Sunday, May 22, 2011

Faye Lane's Beauty Shop Stories

Jester correspondent Bethany Trottier has reviewed Faye Lane's "Beauty Shop Stories" which continues its run at the Soho Playhouse in New York today and next Sunday, May 29. Because I am out of town and unable to access the site's mechanics, the review didn't make it to the main site in advance of today's performance. Here it is, and it will appear on the main site this week.
Go and see this show all you jaded souls! That’s it, that’s my review. Ok, let me add to this. If I ever wanted someone to write and sing the story of my life, Faye Lane would be that person. She conveys her story in a way that is both genuine and amusing. Even though this show is super-polished, it is still very spontaneous and alive. This woman could write lyrics about anything, and it would be funny and clever.

Lane sings and chats her way from her childhood years through her early 20s as she grows up in her mama’s beauty shop in Texas. Throughout the journey, she recalls the personalities and anecdotes of her mother’s clientele, all lined up under the dryers, her first (albeit captive) audience and her dreams of being a star.

The moment she hit the stage, Faye was off and running and the audience was right there with her. We got to hear about her first starring role in “Peter Rabbit,” the musical. She had the part of a green bean in the garden, which she made all her own by going nuts with a bedazzler on her costume and declaring herself the “Green Bean Queen!” (This girl really likes sparkles, come to find out. I believe it’s a Texas thing.)

She is relentlessly teased for being fat, all the kids joining in singing “fatty fatty two by four, can’t fit through the bathroom door!” Lane does the voice of one of her mama’s customers saying “honey, you ain’t fat you are vo-LUMPT-uous, like me.” Another lady keeps moonpies in the bottom of her purse especially for Fay. Right next to her gun. Which may or may not have the safety on.

Apparently, each and every one of those ladies was a would-be beauty queen. Lane presents great songs about the various crazy ways they got robbed of their crowns. Somehow this leads to one of the funniest bits of the show, a Civil War reenactment story told with sock puppets – both with googly eyes, and one with a quite a jaunty mustache.

Lane’s voice is great both for singing and story telling – and she convincingly channels the personalities in the show.

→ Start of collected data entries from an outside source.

(** A search loop either visits the whole list or stops at an element. *)
Lemma runs_foldB {S R A} (I : list A -> S -> Prop) (Q : R -> Prop) (f : S -> A -> res (S + R)) l s :
  I [] s ->
  (forall l1 x l2 s, l = l1 ++ x :: l2 -> I l1 s ->
     runs (f s x) (fun r => match r with inl s' => I (l1 ++ [x]) s' | inr q => Q q end)) ->
  runs (foldB f s l) (fun r => match r with inl s' => I l s' | inr q => Q q end).
Proof.
  assert (H : forall done_ l s, I done_ s ->
    (forall l1 x l2 s, l = l1 ++ x :: l2 -> I (done_ ++ l1) s ->
       runs (f s x) (fun r => match r with inl s' => I (done_ ++ l1 ++ [x]) s' | inr q => Q q end)) ->
    runs (foldB f s l) (fun r => match r with inl s' => I (done_ ++ l) s' | inr q => Q q end)).
  { clear l s. intros done_ l. revert done_. induction l as [|x l IH]; intros done_ s H0 Hstep; simpl.
    { by rewrite app_nil_r. }
    apply runs_bind. eapply runs_mono.
    { apply (Hstep [] x l s); [done|by rewrite app_nil_r]. }
    intros [s'|q] Hs'; simpl in Hs'; [|done].
    replace (done_ ++ x :: l) with ((done_ ++ [x]) ++ l) by by rewrite <- app_assoc.
    apply IH; [done|]. intros l1 y l2 s2 -> HI. rewrite <- !app_assoc in *.
    specialize (Hstep (x :: l1) y l2 s2). simpl in *. by apply Hstep. }
  intros H0 Hstep. by apply (H [] l s).
Qed.

Lemma i32_ok z : (INT32_MIN <= z <= INT32_MAX)%Z -> i32 z = Ok z.
Proof. intros H. unfold i32, in_i32. by rewrite !(proj2 (Z.leb_le _ _)) by lia. Qed.

(** Steps through the next read, write or assertion of a computation. *)
Ltac rstep :=
  lazymatch goal with
  | |- runs (assert_ _ ;; _) _ => apply runs_assert
  | |- runs (rd _ _ ≫= _) _ => eapply runs_rd; [eassumption|]
  | |- runs (wr _ _ _ ≫= _) _ => apply runs_wr
  | |- runs (Ok _ ≫= _) _ => apply runs_bind, runs_ok
  | |- runs (Ok _) _ => apply runs_ok
  | |- runs (_ ≫= _) _ => apply runs_bind
  end.

(** ** Counting and indexing in lists *)

Section lists.
Context {A : Type}.
Implicit Types (P : A -> bool) (l : list A).

(** Number of elements that satisfy a test. *)
Definition countb P l : nat := sum_list_with (fun x => Nat.b2n (P x)) l.

Lemma countb_insert P l i x y :
  l !! i = Some x ->
  (countb P (<[i := y]> l) + Nat.b2n (P x) = countb P l + Nat.b2n (P y))%nat.
Proof.
  unfold countb. revert i. induction l as [|z l IH]; intros [|i]; simpl; try done.
  - intros [= ->]. lia.
  - intros H. specialize (IH i H). lia.
Qed.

She can see the charm in everything -- a rare talent. The whole show is so well-crafted. It’s obvious that Lane’s piano accompanist has worked with her for some time, making the music seamless, but still leaving room to be spontaneous and improvise within their script, since they are on the same wavelength. Her producer and lighting manager – one person handling both roles -- also adds to the polished quality of the show. Now off you go!

Wednesday, May 4, 2011

Pandora Adds Comedy

As reported in today's New York Times, the Pandora web radio service announced that it will add a comedy station. If you don't know, Pandora allows users to make customized music stations, starting by filling out lists of their favorite artists, or importing those lists already made on Facebook profiles, and then further customizing the stations as the listener gives thumbs up or thumbs down to tracks that come up.

From the initial data, and the continually added data about a listener's likes and dislikes, Pandora determines and adds in other music the user/listener might like. With the new service, Pandora intends to do the same with comedy. According to the Times story, Pandora picked 100 traits common to jokes to make a "genomic composite" to generate suggestions just as with music. However, I think it's questionable whether artifical intelligence like this can really understand comedy, because what people find funny is often such a matter of taste. Are Chris Rock and Bill Hicks really exactly the same comedically, as Pandora might say?

Other questions also arise with this development. Will it be a boon to the comedy business or not? The Times piece says that the most successful comedy album right now is Mike Birbiglia's Sleepwalk With Me (reviewed here), with just 3,400 in sales. That figure isn't that far off the amount of paid attendees for live shows by Demetri Martin, a comedian at a similar level of success -- Martin told Adam Carolla on a recent podcast that he gets between 800 to 1,200 audience members per show, which at a ticket price no doubt higher than an album, is probably a comparable income, if not better than what Birbiglia may see from such a successful album. Martin also is getting this for every show he does, while the album is a single product.

The point of all this comparison is that if Pandora's new service ends up boosting comedians' album sales, it could indeed bring huge benefits to comedy performers. Someone like Demetri Martin might end up attracting even more fans to those lucrative live shows, when promoted by Pandora's online airplay.